The Central Statistics Office (CSO) household survey show that less than 7 per cent of the population believe life with return to normal in the next six months and a third (32.5 per cent) believe it will happen in the next year.
Close to half (45.3 per cent) of all people think it will take between one and two years for life to return to normal, 11.2 per cent of people think it will take two years or more and 4.3 per cent of people say life will never return to normal.
The survey was carried out electronically by the CSO among 1,585 individuals nationwide. Crucially it was carried out between November 12th and 18th. The Pfizer announcement that it has created a vaccine with 95 per cent efficiency was announced on November 9th.

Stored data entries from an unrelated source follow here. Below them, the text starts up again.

(** ** A request up to its first increment *)

Lemma streaming_prefix (env : Env) (audio_file language : str)
    (video_id output_audio : option str) (chunk_size : Z) (t : Transcription)
    (incs : list str) (outcome : option exn) (w0 : World) :
  truthy_opt (OPENAI_API_KEY env) = true ->
  whisper env audio_file (whisper_language language) = Ok t ->
  truthy_opt (ANTHROPIC_API_KEY env) = true ->
  claude env (full_message (tr_text t)
                (placeholder_context (tr_text t) video_id)) = (incs, outcome) ->
  voice_pipeline_streaming env audio_file language video_id output_audio
                           chunk_size w0
  = (st <- (s <- text_stream env true (streaming_body env language chunk_size)
                   incs true (mkLoop [] [] []) ;;
            end_of_stream env outcome s) ;;
     st' <- flush_remaining env language st ;;
     assemble env output_audio (tr_text t) st')
      (loop_start env audio_file language (tr_text t) video_id w0).
Proof.
  intros Hoa Hw Han Hc. unfold whisper_language in Hw.
  unfold voice_pipeline_streaming, voice_pipeline_streaming_with,
    transcribe_audio, retrieve_context, stream_claude_response, call_whisper,
    call_claude, new_metrics, end_of_stream, loop_start, whisper_language.
  unfold stamp, when, bind, emit, time_time, update_metrics, ret, raise.
  simpl. rewrite Hoa. simpl. rewrite Hw. simpl. rewrite Han. simpl.
  rewrite Hc. simpl. reflexivity.
Qed.

Lemma simple_prefix (env : Env) (audio_file language : str)
    (video_id output_audio : option str) (t : Transcription)
    (incs : list str) (outcome : option exn) (w0 : World) :
  truthy_opt (OPENAI_API_KEY env) = true ->
  whisper env audio_file (whisper_language language) = Ok t ->
  truthy_opt (ANTHROPIC_API_KEY env) = true ->
  claude env (full_message (tr_text t)
                (placeholder_context (tr_text t) video_id)) = (incs, outcome) ->
  voice_pipeline_simple env audio_file language video_id output_audio w0
  = (response_chunks <-
       (s <- text_stream env true (fun acc chunk => ret (acc ++ [chunk]))
               incs true [] ;;
        end_of_stream env outcome s) ;;
     audio <- synthesize_speech env (join response_chunks) (voice_for language)
                output_audio true ;;
     m <- get_metrics ;;
     ret {| transcript := tr_text t;
            response := join response_chunks;
            audio_size := Z.of_nat (List.length audio);
            latency := report m |})
      (loop_start env audio_file language (tr_text t) video_id w0).
Proof.
  intros Hoa Hw Han Hc. unfold whisper_language in Hw.
  unfold voice_pipeline_simple, voice_pipeline_simple_with,
    transcribe_audio, retrieve_context, stream_claude_response, call_whisper,
    call_claude, new_metrics, end_of_stream, loop_start, whisper_language.
  unfold stamp at 1 2 3 4 5, when, bind at 1 2 3 4 5 6 7 8 9 10 11 12.
  unfold emit, time_time, update_metrics, ret at 1 2 3 4 5 6 7 8, raise.
  simpl. rewrite Hoa. simpl. rewrite Hw. simpl. rewrite Han. simpl.
  rewrite Hc. simpl. reflexivity.
Qed.

(** ** What a computation leaves untouched in the metrics *)

Section Frames.

Variable env : Env.
Variable f : VoicePipelineMetrics -> Q.

Lemma preserves_ret {A} (a : A) : preserves f (ret a).
Proof. intros w. reflexivity. Qed.

Lemma preserves_raise {A} (e : exn) : preserves f (@raise A e).
Proof. intros w. reflexivity. Qed.

Lemma preserves_bind {A B} (m : M A) (k : A -> M B) :
  preserves f m -> (forall a, preserves f (k a)) -> preserves f (bind m k).
Proof.
  intros Hm Hk w. specialize (Hm w). unfold bind.
  destruct (m w) as [[a|e] w']; simpl in *.
  - rewrite Hk. exact Hm.
  - exact Hm.
Qed.

Lemma preserves_try_except {A} (m : M A) (handler : exn -> M A) :
  preserves f m -> (forall e, preserves f (handler e)) ->
  preserves f (try_except m handler).
Proof.
  intros Hm Hh w. specialize (Hm w). unfold try_except.
  destruct (m w) as [[a|e] w']; simpl in *.
  - exact Hm.
  - rewrite Hh. exact Hm.
Qed.

Lemma preserves_emit (e : Event) : preserves f (emit e).
Proof. intros w. reflexivity. Qed.

Lemma preserves_stamp (tracked : bool)
    (set : Q -> VoicePipelineMetrics -> VoicePipelineMetrics) :
  untouched_by f set -> preserves f (stamp env tracked set).
Proof.
  intros H w. destruct tracked; simpl; [apply H | reflexivity].
Qed.

Lemma preserves_stamp_off
    (set : Q -> VoicePipelineMetrics -> VoicePipelineMetrics) :
  preserves f (stamp env false set).
Proof. intros w. reflexivity. Qed.

Lemma preserves_call_elevenlabs (text voice : str) :
  preserves f (call_elevenlabs env text voice).
Proof.
  intros w. unfold call_elevenlabs.
  destruct (elevenlabs env (tts_calls w) text voice); reflexivity.
Qed.

Lemma preserves_call_write_file (path : str) (data : bytes) :
  preserves f (call_write_file env path data).
Proof.
  intros w. unfold call_write_file, bind, emit. simpl.
  destruct (write_file env path data); reflexivity.
Qed.

Lemma preserves_assemble (output_audio : option str) (user_message : str)
    (st : LoopState) :
  preserves f (assemble env output_audio user_message st).
Proof.
  intros w.
  destruct (assemble_keeps_dispatches env output_audio user_message st w)
    as (_ & _ & H).
  rewrite H. reflexivity.
Qed.

Lemma preserves_synthesize_tail (text voice : str) (output_file : option str)
    (tracked : bool) :
  (tracked = false \/ untouched_by f set_tts_end) ->
  preserves f
    (try_except
       (audio_bytes <- call_elevenlabs env text voice ;;
        match output_file with
        | Some path =>
            if truthy path then call_write_file env path audio_bytes
            else ret tt
        | None => ret tt
        end ;;
        stamp env tracked set_tts_end ;;
        ret audio_bytes)
       (fun _ => stamp env tracked set_tts_end ;; ret [])).
Proof.
  intros H.
  assert (Hend : preserves f (stamp env tracked set_tts_end)).
  { destruct H as [-> | H]; [apply preserves_stamp_off | apply preserves_stamp, H]. }
  apply preserves_try_except.
  - apply preserves_bind; [apply preserves_call_elevenlabs|]. intros b.
    apply preserves_bind.
    + destruct output_file as [path|]; [|apply preserves_ret].
      destruct (truthy path);
        [apply preserves_call_write_file | apply preserves_ret].
    + intros _. apply preserves_bind; [exact Hend|].
      intros _. apply preserves_ret.
  - intros e. apply preserves_bind; [exact Hend|].
    intros _. apply preserves_ret.
Qed.

(** [synthesize_speech] leaves [f] alone when it is called without the
    metrics object, when [f] reads neither TTS timestamp, or when the
    credential is missing and [f] does not read [tts_start]. *)
Lemma preserves_synthesize_speech (text voice : str)
    (output_file : option str) (tracked : bool) :
  (tracked = false
   \/ (untouched_by f set_tts_start
       /\ (untouched_by f set_tts_end
           \/ truthy_opt (ELEVENLABS_API_KEY env) = false))) ->
  preserves f (synthesize_speech env text voice output_file tracked).
Proof.
  intros H. unfold synthesize_speech.
  apply preserves_bind.
  - destruct H as [-> | [H _]];
      [apply preserves_stamp_off | apply preserves_stamp, H].
  - intros _. apply preserves_bind; [apply preserves_emit|]. intros _.
    destruct (truthy_opt (ELEVENLABS_API_KEY env)) eqn:E; simpl.
    + apply preserves_synthesize_tail.
      destruct H as [H | [_ [H | H]]]; auto. discriminate H.
    + apply preserves_ret.
Qed.

Lemma preserves_text_stream {S : Type} (tracked : bool)
    (body : S -> str -> M S) (texts : list str) :
  untouched_by f set_llm_first_token ->
  (forall s c, preserves f (body s c)) ->
  forall first_token s,
    preserves f (text_stream env tracked body texts first_token s).
Proof.
  intros Hft Hbody. induction texts as [|c rest IH]; intros first_token s.
  - apply preserves_ret.
  - simpl. apply preserves_bind; [apply preserves_stamp, Hft|].
    intros _. apply preserves_bind; [apply Hbody|].
    intros s'. apply IH.
Qed.
(** C3: for every year and every month and day from 1 to 9, passed as
    the [year], [month] and [day] of the argument, the URL of both
    schedule operations ends in the year followed by "0", the digit of
    the month, "0" and the digit of the day; for a four-digit year that
    date component has eight characters. *)
Theorem schedule_date_zero_padded (arg : value) (year month day : Z) :
  nullish arg = false ->
  peek arg "year" = num year ->
  peek arg "month" = num month ->
  peek arg "day" = num day ->
  1 <= month <= 9 ->
  1 <= day <= 9 ->
  let date :=
    to_string (num year) +:+ "0" +:+ String (digit_char month) ""
      +:+ "0" +:+ String (digit_char day) "" in
  url <$> nhl.getSchedule_request arg
    = Ok ("http://cdn.espn.com/core/nhl/schedule?dates=" +:+ date)
  /\ url <$> nba.getSchedule_request arg
     = Ok ("http://cdn.espn.com/core/nba/schedule?dates=" +:+ date)
  /\ (1000 <= year <= 9999 -> String.length date = 8%nat).
Proof.
  intros Harg Hyear Hmonth Hday Hm Hd date.
  assert (Hdate : date_component (num year) (num month) (num day) = date).
  { unfold date_component, date.
    rewrite !pad_single_digit by done. by rewrite !digits_single by lia. }
  split; [| split].
  - unfold nhl.getSchedule_request. rewrite !destructure_present by done.
    rewrite Hyear, Hmonth, Hday, <- Hdate. reflexivity.
  - unfold nba.getSchedule_request. rewrite !destructure_present by done.
    rewrite Hyear, Hmonth, Hday, <- Hdate. reflexivity.
  - intros Hy. unfold date. rewrite string_length_app.
    cbn [to_string num number_to_string].
    destruct (Z.ltb_spec year 0); [lia |].
    by rewrite digits_year.
Qed.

The Social Impact of Covid-19 Survey indicated strong support among the Irish public for Level 5 restrictions with 71 per cent of people saying they are appropriate.
Some 18.3 per cent of people thought the restrictions were too severe and 10.2 per cent believed they did not go far enough.
Despite the support for Level 5 restrictions, the numbers of those who rated their compliance as high is now 65.2 per cent in comparison with 75.4 per cent in August.
The rate for “high” compliance was lowest in June (59.9 per cent) when the country was just about to enter Phase 3 of the roadmap for reopening society and highest in April (80.6 per cent) approximately a month after initial Covid-19 restrictions were implemented.
The current restrictions enjoyed universal support among all age groups with those over 70 were the most enthusiastic with 88.2 per cent in favour.
Conversely, the likelihood of a respondent feeling that the Level 5 response was “too extreme” decreased with age, falling from 23.1 per cent for those aged 18 to 34 to 5.2 per cent or those aged 70 years and over.
The toll taken by Covid-19 on people’s mental health is apparent in the research especially among young people.
More than one in three (35.6 per cent) respondents rated their overall life satisfaction as “low”. This compares with 29.6 per cent in April and 8.7 per cent in 2018.
Respondents aged 18-34 reported the lowest levels of overall life satisfaction with 42.1 per cent having a “low” overall life satisfaction rating.
The number of people who felt downhearted or depressed all or most of time more than doubled from 5.5 per cent in April to 11.5 per cent in November. Similarly, the number of respondents reported or feeling lonely all or most of the time went from 6.8 per cent in April to 13.7 per cent in November.
Somewhat surprisingly given the focus on the isolation of the elderly, those aged 18-34, were most likely to feel lonely “all” or “most of the time” with more than one in four (25.6 per cent) feeling this way.
Of those working from home, 27.3 per cent said they were finding it more difficult, 37.0 per cent said it was getting easier while 35.8 per cent said there was “no difference” as time passes.
In November one in six (16.4 per cent) respondents working from home because of restrictions reported they would prefer to return to their place of work compared to more than one in three (38.8 per cent) respondents working from home due to restrictions in April.
The survey also found that there were good aspects to the lockdown. Some 28.7 per cent of people spent more quality time with the people they live with, 19.4 per cent of workers spent less time commuting and 18.8 per cent said their finances improved.